Cover for Brief LivesAlthough John Aubrey has been criticized as a historian, he was actually a collector, of documents, stories, and little bits of information. For a project in the late 17th century undertaken by Anthony Wood, he began collecting short biographies of Oxford scholars of his time but then expanded his collection to include other notables of the 16th and 17th centuries. From 426 lives, this book has collected the most significant 134, some as short as a few sentences while others are several pages long.

These lives do not necessarily list their subjects’ accomplishments, although most of them begin with a short biography included by the editors.
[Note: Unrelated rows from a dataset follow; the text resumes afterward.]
(** [frame[['school_code']]] on a frame that carries the label once. *)
Lemma getitem_code_inv (f codes : frame) :
  getitem_list f [SCHOOL_CODE] = Ok codes →
  NoDup (columns codes) →
  ∃ j, positions SCHOOL_CODE (columns f) = [j] ∧
       codes = Frame [SCHOOL_CODE] ((fun r => [cell_nth r j]) <$> rows f).
Proof.
  unfold getitem_list. case_decide as Hall; [|done]. intros [= <-].
  cbn [columns]. rewrite app_nil_r. intros Hnd%NoDup_const.
  rewrite Forall_singleton in Hall.
  destruct (positions SCHOOL_CODE (columns f)) as [|j [|j' ps]] eqn:Hp.
  - exfalso. by apply (proj1 (positions_nil _ _) Hp).
  - exists j. split; [done|]. reflexivity.
  - simpl in Hnd. lia.
Qed.

(** The join against a one-column frame without repeated rows keeps,
    in order and once each, the left rows whose key it lists. *)
Lemma df_merge_single (left right out : frame) (c : pystr) :
  columns right = [c] →
  NoDup (rows right) →
  (∀ r, r ∈ rows right → ∃ v, r = [v]) →
  df_merge left right = Ok out →
  columns out = columns left ∧
  rows out = filter (fun l => [cell_at (columns left) l c] ∈ rows right)
               (rows left).
Proof.
  intros Hright Hnd Hshape. unfold df_merge. rewrite Hright.
  destruct (decide (filter (fun c0 => c0 ∈ [c]) (columns left) = []))
    as [|Hon]; [done|].
  destruct (decide (NoDup (columns left) ∧ NoDup [c])) as [Hcols|]; [|done].
  destruct Hcols as [Hl _].
  rewrite (filter_singleton_label c _ Hl) in Hon |- *.
  destruct (decide (c ∈ columns left)) as [Hc|]; [|done].
  intros [= <-]. simpl.
  assert (Hextra : filter (fun c0 : pystr => c0 ∉ [c]) [c] = []).
  { rewrite filter_cons, decide_False; [done|]. intros H. apply H. left. }
  rewrite Hextra. split; [by rewrite app_nil_r|].
  rewrite <- (bind_if_filter
    (fun l => [cell_at (columns left) l c] ∈ rows right)).
  apply list_bind_ext; [|done]. intros l.
  rewrite (filter_unique _ _ [cell_at (columns left) l c] Hnd).
  - case_decide; simpl; [|done]. by rewrite app_nil_r.
  - intros r (v & ->)%Hshape. unfold cell_at. simpl.
    rewrite decide_True by done. unfold cell_nth. simpl. done.
Qed.

Lemma post_pass_inv (st out : tables) :
  post_pass st = Ok out →
  (∃ j, positions GRADE_LOW (columns (all_school_data st)) = [j]) ∧
  columns (all_school_data out) = columns (all_school_data st) ∧
  rows (all_school_data out) =
    filter (fun r => cell_at (columns (all_school_data st)) r GRADE_LOW ≠ CNull)
      (rows (all_school_data st)) ∧
  columns (all_calpads_data out) = columns (all_calpads_data st) ∧
  rows (all_calpads_data out) =
    filter (fun l => code_of (all_calpads_data st) l
                       ∈ school_codes (all_school_data out))
      (rows (all_calpads_data st)).
Proof.
  unfold post_pass. intros H.
  apply bind_Ok in H as (grade_low & Hg & H).
  apply bind_Ok in H as (codes & Hcodes & H).
  apply bind_Ok in H as (counts & Hcounts & H). injection H as <-.
  unfold get_column in Hg.
  destruct (positions GRADE_LOW (columns (all_school_data st)))
    as [|j [|]] eqn:Hp; try done.
  injection Hg as <-.
  set (schools := boolean_index _ _) in *.
  assert (Hschools : schools = Frame (columns (all_school_data st))
            (filter (fun r => cell_at (columns (all_school_data st)) r GRADE_LOW ≠ CNull)
               (rows (all_school_data st)))).
  { unfold schools, boolean_index. f_equal.
    rewrite <- list_fmap_compose.
    rewrite (select_rows_fmap
      ((fun c => negb (isnull c)) ∘ (fun r => cell_nth r j))).
    apply list_filter_iff. intros r. simpl.
    rewrite isnull_false. by rewrite (cell_at_position _ _ _ _ Hp). }
  clearbody schools. subst schools. cbn [all_school_data all_calpads_data columns rows].
  split; [by exists j|].
  destruct (df_merge_NoDup _ _ _ Hcounts) as [_ Hnd].
  rewrite drop_duplicates_columns in Hnd.
  destruct (getitem_code_inv _ _ Hcodes Hnd) as (k & Hk & ->).
  cbn [columns rows] in Hk.
  apply (df_merge_single _ _ _ SCHOOL_CODE) in Hcounts as [Hc Hr].
  - repeat split; try done.
    rewrite Hr. apply list_filter_iff. intros l.
    rewrite drop_duplicates_elem. cbn [rows columns].
    unfold school_codes, code_of. cbn [rows columns].
    rewrite !list_elem_of_fmap.
    split.
    + intros (e & [= ->] & He). exists e. split; [|done].
      by rewrite (cell_at_position _ _ _ _ Hk).
    + intros (e & -> & He). exists e. split; [|done].
      by rewrite (cell_at_position _ _ _ _ Hk).
  - by rewrite drop_duplicates_columns.
  - by apply drop_duplicates_NoDup.
  - intros r Hr. rewrite drop_duplicates_elem in Hr. simpl in Hr.
    apply list_elem_of_fmap in Hr as (e & -> & _). by eexists.
Qed.

End PostPassFacts.

(** ** The two loops *)

Module AccumulateFacts.
Import Aggregator PandasFacts TableFacts ProjectFacts.

Lemma for_each_app {S A : Type} (body : S → A → outcome S)
    (l1 l2 : list A) (st : S) :
  for_each body (l1 ++ l2) st = for_each body l1 st ≫= for_each body l2.
Proof.
  revert st. induction l1 as [|x l1 IH]; intros st; [done|].
  simpl. destruct (body st x) as [st'|e]; [|done]. simpl. apply IH.
Qed.

Lemma for_each_fmap {S A B : Type} (body : S → A → outcome S)
    (g : B → A) (l : list B) (st : S) :
  for_each body (g <$> l) st = for_each (fun s x => body s (g x)) l st.
Proof.
  revert st. induction l as [|x l IH]; intros st; [done|].
  rewrite fmap_cons. simpl. destruct (body st (g x)) as [st'|e]; [|done].
  simpl. apply IH.
Qed.

(** The nested loops visit the pairs of [jobs] in order. *)
Lemma accumulate_jobs (directory : list workbook) (st : tables) :
  for_each file_body directory st = for_each job_body (jobs directory) st.
Proof.
  unfold jobs. revert st.
  induction directory as [|wb directory IH]; intros st; [done|].
  rewrite bind_cons, for_each_app, for_each_fmap.
  change (for_each file_body (wb :: directory) st)
    with (for_each (sheet_body wb) sheet_names st
            ≫= for_each file_body directory).
  change (fun s x => job_body s (wb, x)) with (sheet_body wb).
  destruct (for_each (sheet_body wb) sheet_names st) as [st'|e]; [|done].
  apply IH.
Qed.

Lemma fmap_bind {A B C : Type} (g : B → C) (f : A → list B) (l : list A) :
  g <$> (l ≫= f) = l ≫= (fun x => g <$> f x).
Proof.
  induction l as [|x l IH]; [done|].
  by rewrite !bind_cons, fmap_app, IH.
Qed.

Lemma calpads_keys_NoDup : NoDup calpads_data_cols.*1.
Proof. apply (bool_decide_unpack _). vm_compute. exact I. Qed.

Lemma school_keys_NoDup : NoDup school_data_cols.*1.
Proof. apply (bool_decide_unpack _). vm_compute. exact I. Qed.

Lemma source_sheet_fresh : SOURCE_SHEET ∉ calpads_data_cols.*2.
Proof. apply (bool_decide_unpack _). vm_compute. exact I. Qed.

(** The tagged frame of a sheet: one more label, [source_sheet], and
    the sheet name in that cell of every row. *)
Lemma tagged_counts_tag (wb : workbook) (name : pystr) (B : frame) :
  tagged_counts wb name = Ok B →
  Forall (fun r => cell_at (columns B) r SOURCE_SHEET = CStr name) (rows B).
Proof.
  unfold tagged_counts. intros H.
  apply bind_Ok in H as (sheet & _ & H).
  apply bind_Ok in H as (calpads & Hp & H). injection H as <-.
  rewrite (project_Ok _ _ calpads_keys_NoDup) in Hp.
  apply Ok_inj in Hp. subst calpads.
  apply assign_fresh.
  - cbn [columns]. intros (k & Hin & _)%project_columns_elem.
    apply source_sheet_fresh. by apply (list_elem_of_fmap_2 snd) in Hin.
  - unfold rectangular. cbn [columns rows]. apply Forall_fmap, Forall_forall.
    intros r _. apply project_rectangular.
Qed.

Lemma sheet_body_step (wb : workbook) (name : pystr) (st st' : tables)
    (handed : list (pystr * frame)) :
  sheet_body wb st name = Ok st' →
  accumulated st handed →
  ∃ B, tagged_counts wb name = Ok B ∧ accumulated st' (handed ++ [(name, B)]).
Proof.
  unfold sheet_body. intros H (Hs & Hc & Hh & Hrows).
  apply bind_Ok in H as (sheet & Hsheet & H).
  apply bind_Ok in H as (school & Hschool & H).
  apply bind_Ok in H as (calpads & Hcalpads & H).
  apply bind_Ok in H as (schools & Hschools & H).
  apply bind_Ok in H as (counts & Hcounts & H). injection H as <-.
  apply fmap_Ok in Hschools as (X & HX & ->).
  set (B := assign SOURCE_SHEET (CStr name) calpads) in *.
  assert (HB : tagged_counts wb name = Ok B).
  { unfold tagged_counts. rewrite Hsheet. simpl. by rewrite Hcalpads. }
  exists B. split; [done|].
  apply pd_concat_inv in Hcounts as (_ & HBnd & Hcols & Hr).
  unfold accumulated. cbn [all_school_data all_calpads_data].
  split; [|split; [|split]].
  - destruct (decide (columns X = [])) as [HX0|HX0].
    + left. by rewrite drop_duplicates_columns.
    + right. by apply drop_duplicates_NoDup.
  - rewrite Hcols. by apply union_labels_NoDup.
  - apply Forall_app. split.
    + eapply Forall_impl; [exact Hh|]. intros nf [Hsub Htag].
      split; [|done]. rewrite Hcols. intros c Hc0.
      by apply union_labels_l, Hsub.
    + apply Forall_singleton. split.
      * rewrite Hcols. apply union_labels_r.
      * by apply (tagged_counts_tag wb).
  - rewrite Hr. unfold laid_out. rewrite bind_app, bind_singleton.
    f_equal. rewrite Hrows. unfold laid_out. rewrite fmap_bind.
    apply Forall_bind_ext. eapply Forall_impl; [exact Hh|].
    intros nf [Hsub _]. simpl. rewrite <- list_fmap_compose.
    apply list_fmap_ext. intros _ r _. simpl.
    by apply reindex_reindex.
Qed.

Lemma jobs_accumulated (js : list (workbook * pystr)) (st st' : tables)
    (handed : list (pystr * frame)) :
  for_each job_body js st = Ok st' →
  accumulated st handed →
  ∃ more, Forall2 contribution js more ∧ accumulated st' (handed ++ more).
Proof.
  revert st handed. induction js as [|[wb name] js IH]; intros st handed H Hacc.
  - injection H as <-. exists []. split; [constructor|].
    by rewrite app_nil_r.
  - simpl in H. apply bind_Ok in H as (st1 & H1 & H).
    destruct (sheet_body_step _ _ _ _ _ H1 Hacc) as (B & HB & Hacc1).
    destruct (IH _ _ H Hacc1) as (more & Hmore & Hacc').
    exists ((name, B) :: more). split.
    + constructor; [done|done].
    + by rewrite <- app_assoc in Hacc'.
Qed.

Lemma accumulate_accumulated (directory : list workbook) (st : tables) :
  accumulate directory = Ok st →
  ∃ handed, Forall2 contribution (jobs directory) handed ∧
            accumulated st handed.
Proof.
  unfold accumulate. rewrite accumulate_jobs. intros H.
  apply (jobs_accumulated _ _ _ []) in H; [done|].
  unfold accumulated. simpl.
  split; [by left|]. split; [constructor|]. split; [constructor|done].
Qed.

Lemma aggregate_inv (directory : list workbook) (out : tables) :
  aggregate directory = Ok out →
  ∃ acc, accumulate directory = Ok acc ∧ post_pass acc = Ok out.
Proof. unfold aggregate. apply bind_Ok. Qed.
(** * A shallow embedding of the [kml] package (src/kml/kml.go)

    The package builds a tree of heap-allocated nodes (a [KML] document,
    [Folder]s, [Placemark]s, [Point]s, [Style]s) behind Go pointers and
    renders it to KML text.  Pointers are addresses into an explicit heap,
    the [renderable] interface is a dynamic type tag with a pointer, and
    every function of the package is a computation in a small state and
    error monad over that heap. *)

From Stdlib Require Import ZArith NArith Ascii String List Bool Lia.
From Stdlib Require Import SpecFloat.
From stdpp Require Import base option list gmap strings.

Local Open Scope Z_scope.

(** ** The parts of Go's standard library the package calls *)

Module Go.

(** [float64]: IEEE 754 binary64 values, without NaN payloads. *)
Definition float64 : Type := spec_float.

Definition valid64 (x : float64) : bool := valid_binary 53 1024 x.

(** [math.IsNaN(f)] *)
Definition IsNaN (f : float64) : bool :=
  match f with S754_nan => true | _ => false end.

(** [math.IsInf(f, 0)]: either infinity. *)
Definition IsInf (f : float64) : bool :=
  match f with S754_infinity _ => true | _ => false end.

(** The comparison operators [>], [<], [>=], [<=] of Go on [float64]; any
    comparison with a NaN is false. *)
Definition fgt (a b : float64) : bool := SFltb b a.
Definition flt (a b : float64) : bool := SFltb a b.
Definition fge (a b : float64) : bool := SFleb b a.
Definition fle (a b : float64) : bool := SFleb a b.

(** Line feed and double quote, the two characters of the package's string
    literals that are written with an escape. *)
Definition LF : string := String (ascii_of_nat 10) EmptyString.
Definition DQ : string := String (ascii_of_nat 34) EmptyString.

(** Digits of a non-negative integer in base [b], most significant first. *)
Definition digit_char (d : Z) : ascii :=
  ascii_of_nat (Z.to_nat (if d <? 10 then 48 + d else 87 + d)).

Fixpoint digits_aux (fuel : nat) (b n : Z) (acc : string) : string :=
  match fuel with
  | O => acc
  | S k =>
      let acc' := String (digit_char (n mod b)) acc in
      if n / b =? 0 then acc' else digits_aux k b (n / b) acc'
  end.

Definition digits (b n : Z) : string :=
  digits_aux (S (Z.to_nat (Z.log2 n))) b n EmptyString.
Lemma of_value_unknown (s : string) :
  ~ In s ["additive"; "projection"; "hspace"]%string ->
  SteeringStrategy_of_value s = Raise ValueError.
Proof.
  intros N. unfold SteeringStrategy_of_value.
  destruct (String.eqb_spec s "additive") as [->|_].
  { exfalso. apply N. simpl. auto. }
  destruct (String.eqb_spec s "projection") as [->|_].
  { exfalso. apply N. simpl. auto. }
  destruct (String.eqb_spec s "hspace") as [->|_].
  { exfalso. apply N. simpl. auto. }
  reflexivity.
Qed.

(** C10: the constructor succeeds on the three strategy names, each giving
    an engine with the member of that name, an empty catalog and nothing
    active, and raises ValueError on every other string. *)
Theorem init_raises_on_unknown_strategy (s : string) (a b : A) (n : bool) :
  SteeringController_init "additive" a b n = Ok (fresh_engine ADDITIVE a b n)
  /\ SteeringController_init "projection" a b n
     = Ok (fresh_engine PROJECTION a b n)
  /\ SteeringController_init "hspace" a b n = Ok (fresh_engine HSPACE a b n)
  /\ (~ In s ["additive"; "projection"; "hspace"]%string ->
      SteeringController_init s a b n = Raise ValueError).
Proof.
  repeat split. intros N. unfold SteeringController_init.
  rewrite (of_value_unknown s N). reflexivity.
Qed.
End Construction.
Aubrey’s talent was for telling something about each person that defines him or her, makes the person seem more knowable, whether it be a physical description or a story about the person.

Aubrey was apparently a rather disorganized person, so sometimes we are amused by a story or comment that seems to have nothing to do with the subject. Although well written and entertaining, his lives sometimes use pronouns confusingly, so that you’re not always sure who he’s talking about.

Just as entertaining as the original subject matter is the 100-page introduction about Aubrey’s life and milieu. I have to say that he seldom says anything really negative about anyone, even if you can tell he didn’t like that person. He was plainly a good-natured man who also sometimes likes to tell bawdy stories. Centuries after his lives were written, they make a living document, bringing exceptional people back to life. I was interested to see that one of them was Venetia Digby, the main character of Hermione Eyre’s Viper Wine.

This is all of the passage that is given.